Don't think so.* If he left his key in the ignition the remote start
wouldn't start the truck at all.* However, it would if he just left the
keys sitting on the seat or console.* Remember, John said his remote
will start the truck but it shuts down within a few seconds.

I did the same thing... don't count line #1, "10 things to check".* #8
is the "Check engine light".* # 7 is the key.



Ha!* I am an idiot.



It's not often we get a thread this long and this silly, not that I have
read most of it. :)

If I were having a "problem" with my truck, rather than seeking help
from a bunch of non-mechanics here who don't know the answer, I'd simply
drop the truck off at an authorized dealership and let the dealer's
service personnel analyze and fix the problem. We're not talking about a
brand new model vehicle here, so whatever the issue is, it surely has
come up previously and there is a manufacturer's service bulletin on it,
along with dealership mechanics with the tools and knowledge to fix it.

Crikey. How many rec.boaters does it take to change a light bulb? No one
knows, but Fretwell will build you a powerplant off the energy created
by flushing your toilet to power it, so he doesn't have to spend 25
cents a day to light it once Luddite figures out how to screw it in.
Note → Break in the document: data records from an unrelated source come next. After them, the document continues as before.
Fixpoint dedup (l : list CacheKey) : list CacheKey :=
  match l with
  | a :: rest =>
      match dedup rest with
      | b :: rest' => if decide (a = b) then b :: rest' else a :: b :: rest'
      | [] => [a]
      end
  | [] => []
  end.

Definition expired_in_window s (now : Z) (order : Ord) : list CacheKey :=
  filter (fun k => entry_expired s k now = true)
    (filter (fun k => is_pinned s k = false) (take EXPIRY_SWEEP_PER_WRITE (ord_acc order))).

Definition sweep_some_expired s : Cache Ord :=
  if negb (ttl_in_use (cfg s)) then s
  else
    let '(now, s) := coarse s in
    let expired := expired_in_window s now (memory_order s) ++ expired_in_window s now (pmem_order s)
                   ++ expired_in_window s now (disk_order s) in
    fold_left (fun s k => remove_expired_entry k s) (dedup (sort_keys expired)) s.

(** ** The write *)

Definition count_ssd_refusal (backpressure oversize : bool) s : Cache Ord :=
  let s := add_stat "ssd_admission_rejected" 1 s in
  let s := if oversize then add_stat "ssd_oversize_rejections" 1 s else s in
  let s := if backpressure then add_stat "writeback_backpressure_events" 1 s else s in
  add_stat "puts" 1 s.

(** The SSD half of the write: [Ok true] when the block was installed. *)
Definition put_ssd_copy k v (request : CacheAdmissionRequest) (decision : CacheAdmissionDecision)
    (to_ssd : bool) s : result bool * Cache Ord :=
  let too_large n := (max_ssd_block_bytes (tiering_policy (cfg s)) <? n)
                     || (ssd_capacity_bytes (cfg s) <? n) in
  if negb to_ssd then (Ok false, count_ssd_refusal true false s)
  else if too_large (blen v) then (Ok false, count_ssd_refusal true true s)
  else
    let '(budget_ok, s) := ssd_write_budget_admits k s in
    if negb budget_ok then (Ok false, add_stat "puts" 1 s)
    else
      let s := if ssd_write_through (tiering_policy (cfg s)) && negb (admit_ssd decision)
               then add_stat "ssd_write_through_admissions" 1 s else s in
      match encode_cache_block v (block_options (cfg s)) with
      | Err e => (Err e, s)
      | Ok block =>
          let block_len := blen block in
          if too_large block_len then (Ok false, count_ssd_refusal true true s)
          else
            let '(colder, s) :=
              if ssd_capacity_bytes (cfg s) <? projected_ssd_install_bytes k block_len s
              then incoming_ssd_block_is_colder_than_existing_groups k request (blen v) s
              else (false, s) in
            if colder then (Ok false, count_ssd_refusal true false s)
            else
              let '(room, s) := make_room_for_ssd_install k block_len s in
              if negb room then (Ok false, count_ssd_refusal true false s)
              else
                let s := if is_encoded_compressed_block block
                         then add_stat "compression_bytes_saved" (blen v -! block_len)
                                (add_stat "compressed_puts" 1 s)
                         else s in
                let '(written, s) := write_ssd_block k block s in
                match written with
                | Err e => (Err e, s)
                | Ok _ =>
                    let old := disk_index s !! k in
                    let s := set_disk_index (<[k := block_len]> (disk_index s)) s in
                    let s := match old with
                             | Some old_len => set_ssd_bytes (ssd_bytes s -! old_len) s
                             | None => s
                             end in
                    let s := set_disk_order (ord_insert k (disk_order s)) s in
                    let s := set_ssd_bytes (ssd_bytes s +! block_len) s in
                    let s := record_metadata k (rq_block_kind request) (rq_routing_slot request) (blen v)
                               (rq_hotness request) (reason decision) s in
                    let s := add_stat "disk_fills" 1 (add_stat "puts" 1 s) in
                    (Ok true, add_stat "ssd_admission_accepted" 1 s)
                end
      end.

(** The memory half; whether the persistent tier took what memory refused. *)
Definition put_memory_copy k v (request : CacheAdmissionRequest) (decision : CacheAdmissionDecision)
    (to_memory : bool) s : result bool * Cache Ord :=
  if to_memory then
    let s := record_metadata k (rq_block_kind request) (rq_routing_slot request) (blen v)
               (rq_hotness request) (reason decision) s in
    let '(kept, s) := put_memory_shared k v s in
    if negb kept && bool_decide (data_placement (tiering_policy (cfg s)) = Tiered)
       && (0 <? pmem_capacity_bytes (cfg s))
    then
      let s := record_metadata k (rq_block_kind request) (rq_routing_slot request) (blen v)
                 (rq_hotness request) PersistentMemory s in
      let '(in_pmem, s) := put_pmem_shared k v s in (Ok in_pmem, s)
    else (Ok false, s)
  else if negb (ssd_instance_only (cfg s)) then
    let s := add_stat "memory_admission_rejected" 1 s in
    let '(r, s) := drop_stale_tier_copy k Memory s in
    match r with Ok _ => (Ok false, s) | Err e => (Err e, s) end
  else (Ok false, s).

Definition put_pmem_copy k v (request : CacheAdmissionRequest) (decision : CacheAdmissionDecision)
    (to_pmem via_memory : bool) s : result unit * Cache Ord :=
  if to_pmem && negb via_memory then
    let s := record_metadata k (rq_block_kind request) (rq_routing_slot request) (blen v)
               (rq_hotness request) (reason decision) s in
    (Ok tt, snd (put_pmem_shared k v s))
  else if negb (ssd_instance_only (cfg s)) then
    let s := add_stat "pmem_admission_rejected" 1 s in
    if negb via_memory then drop_stale_tier_copy k Pmem s else (Ok tt, s)
  else (Ok tt, s).

Definition put_with_request_inner k v (request : option CacheAdmissionRequest) s
    : result bool * Cache Ord :=
  let s := sweep_some_expired s in
  let s := if negb (is_pinned s k) then set_pins (delete k (pins s)) s else s in
  let request := match request with Some r => r | None => default_request s k (blen v) end in
  let decision := policy_decide (tiering_policy (cfg s)) request in
  let ssd_enabled := (0 <? ssd_capacity_bytes (cfg s)) || ssd_instance_only (cfg s) in
  let to_ssd := ssd_enabled && (admit_ssd decision || ssd_write_through (tiering_policy (cfg s))
                                   || ssd_instance_only (cfg s)) in
  let to_memory := admit_memory decision && negb (ssd_instance_only (cfg s)) in
  let to_pmem := admit_pmem decision && negb (ssd_instance_only (cfg s)) in
  let '(via_memory, s) := put_memory_copy k v request decision to_memory s in
  match via_memory with
  | Err e => (Err e, s)
  | Ok via_memory =>
      let '(r, s) := put_pmem_copy k v request decision to_pmem via_memory s in
      match r with
      | Err e => (Err e, s)
      | Ok _ => put_ssd_copy k v request decision to_ssd s
      end
  end.

(** Whether the SSD copy is an older value than the one just written. *)
Definition ssd_copy_stale k v (outcome : result bool) s : result bool * Cache Ord :=
  match outcome with
  | Ok false =>
      if bool_decide (is_Some (disk_index s !! k)) then
        let '(block, s) := read_ssd_block k s in
        (match block with
         | Err e => Err e
         | Ok None => Ok true
         | Ok (Some block) => let? same := cache_block_matches_value block v in Ok (negb same)
         end, s)
      else (Ok false, s)
  | _ => (Ok false, s)
  end.

Definition drop_ssd_copy k s : result unit * Cache Ord :=
  let '(r, s) := delete_ssd_block k s in
  match r with
  | Err e => (Err e, s)
  | Ok _ =>
      (Ok tt, leave_disk_index k s)
  end.

Definition put_with_request_shared k v (request : option CacheAdmissionRequest) s
    : result unit * Cache Ord :=
  let '(outcome, s) := put_with_request_inner k v request s in
  let '(stale, s) := ssd_copy_stale k v outcome s in
  match stale with
  | Err e => (Err e, s)
  | Ok stale =>
      let '(r, s) := if stale then drop_ssd_copy k s else (Ok tt, s) in
      match r with
      | Err e => (Err e, s)
      | Ok _ =>
          let s := forget_metadata_unless_resident k s in
          (match outcome with Ok _ => Ok tt | Err e => Err e end, s)
      end
  end.

Definition record_put_latency (started_at : Z) s : Cache Ord :=
  let '(now, s) := instant s in
  let micros := Z.min ((now -! started_at) / 1000) u64_max in
  let s := add_stat "put_latency_samples" 1 s in
  let s := add_stat "put_latency_total_micros" micros s in
  let s := max_stat "put_latency_max_micros" micros s in
  add_stat (bucket_name "put" micros) 1 s.

(** What the callbacks are called with once the lock is released: the counts
    per tier, each tier once in order of first appearance, and the records. *)
Definition metric_counts (tiers : list CacheTier) : list (CacheTier * nat) :=
  let reported := fold_left (fun acc t => if decide (t ∈ acc) then acc else acc ++ [t]) tiers [] in
  (fun t => (t, length (filter (fun u => u = t) tiers))) <$> reported.

Definition drain_eviction_records s : list (CacheTier * nat) * list CacheEvictionRecord * Cache Ord :=
  if negb (eviction_callback (cfg s) || eviction_metric_callback (cfg s)) then ([], [], s)
  else
    let a := aux s in
    (if eviction_metric_callback (cfg s) then metric_counts (pending_eviction_metric_tiers a) else [],
     if eviction_callback (cfg s) then pending_eviction_records a else [],
     upd_aux (fun a => set_pending_eviction_metric_tiers [] (set_pending_eviction_records [] a)) s).

Definition put k v s : result unit * Cache Ord :=
  let '(started_at, s) := instant s in
  if negb (started (cfg s)) then (Err Stopped, s)
  else
    let '(r, s) := put_with_request_shared k v None s in
    let s := record_put_latency started_at s in
    (r, if is_ok r then snd (drain_eviction_records s) else s).

(** ** Pins *)

Definition no_pin : PinnedEntry := mkPin 0 0 None.

(** The relaxed counter wraps like [fetch_add] and [fetch_sub]. *)
Definition add_pin_handles (n : Z) s : Cache Ord := set_pin_handles (wrap64 (pin_handles s + n)) s.
Definition remove_pin_handles (n : Z) s : Cache Ord := set_pin_handles (wrap64 (pin_handles s - n)) s.

Definition increment_pin_with_optional_size k (size : option Z) s : Cache Ord :=
  let s := add_pin_handles 1 s in
  let e := default no_pin (pins s !! k) in
  let e := mkPin (handles e +! 1)
                 (match size with Some n => Z.max (handle_bytes e) n | None => handle_bytes e end)
                 (removed_bytes e) in
  add_stat "pin_operations" 1 (set_pins (<[k := e]> (pins s)) s).

Definition increment_pin k s : Cache Ord :=
  let size :=
    match resident_value s k with
    | Some v => Some (blen v)
    | None => match pmem_value s k with
              | Some v => Some (blen v)
              | None => match pins s !! k with Some e => removed_bytes e | None => None end
              end
    end in
  increment_pin_with_optional_size k size s.

Definition increment_pin_with_size k (n : Z) s : Cache Ord := increment_pin_with_optional_size k (Some n) s.

Definition decrement_pin_count k (count : Z) s : Cache Ord :=
  if count =? 0 then s
  else match pins s !! k with
  | None => s
  | Some e =>
      let removed := Z.min (handles e) count in
      let s := set_pins (if count <? handles e
                         then <[k := mkPin (handles e - count) (handle_bytes e) (removed_bytes e)]> (pins s)
                         else delete k (pins s)) s in
      remove_pin_handles removed (add_stat "unpin_operations" count s)
  end.

Definition decrement_pin k s : Cache Ord := decrement_pin_count k 1 s.

Definition over_a_capacity s : bool :=
  (memory_capacity_bytes (cfg s) <? memory_bytes s) || (pmem_capacity_bytes (cfg s) <? pmem_bytes s)
  || (ssd_capacity_bytes (cfg s) <? ssd_bytes s).

Definition reclaim_after_release s : Cache Ord :=
  let '(t, s) := instant s in
  let s := evict_memory_to_capacity_since t s in
  let '(t, s) := instant s in
  let s := evict_pmem_to_capacity_since t s in
  let s := evict_ssd_for_batch 0 s in
  snd (drain_eviction_records s).

Definition pin_ref k s : Cache Ord := if negb (started (cfg s)) then s else increment_pin k s.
My connector for the number two injector went bad. Known problem.
Happened about 1/4 mile from Donner Summit. Towed to dealer in Colfax.
$175 dealer charge to find nothing wrong. Went in to limp mode before I
got to Sacramento. Bought an ODB reader at Oreilly auto parts and WiFi at
McDonalds to diagnose problem. The dealer had several codes, but the
known problem code was there. So a $60 reader and the internet showed me
how to fix the problem. Icepick or sharp pointed object to go through the
plastic and make a better connection. Or a piece of aluminum foil from a
cigarette pack also works. Helps to be able to fix stuff yourself.


I'm thinking the ABS problem may be the module. From what I'm reading they do go bad over time. But,
I'm not going to try to replace it. I'll let the pros do it.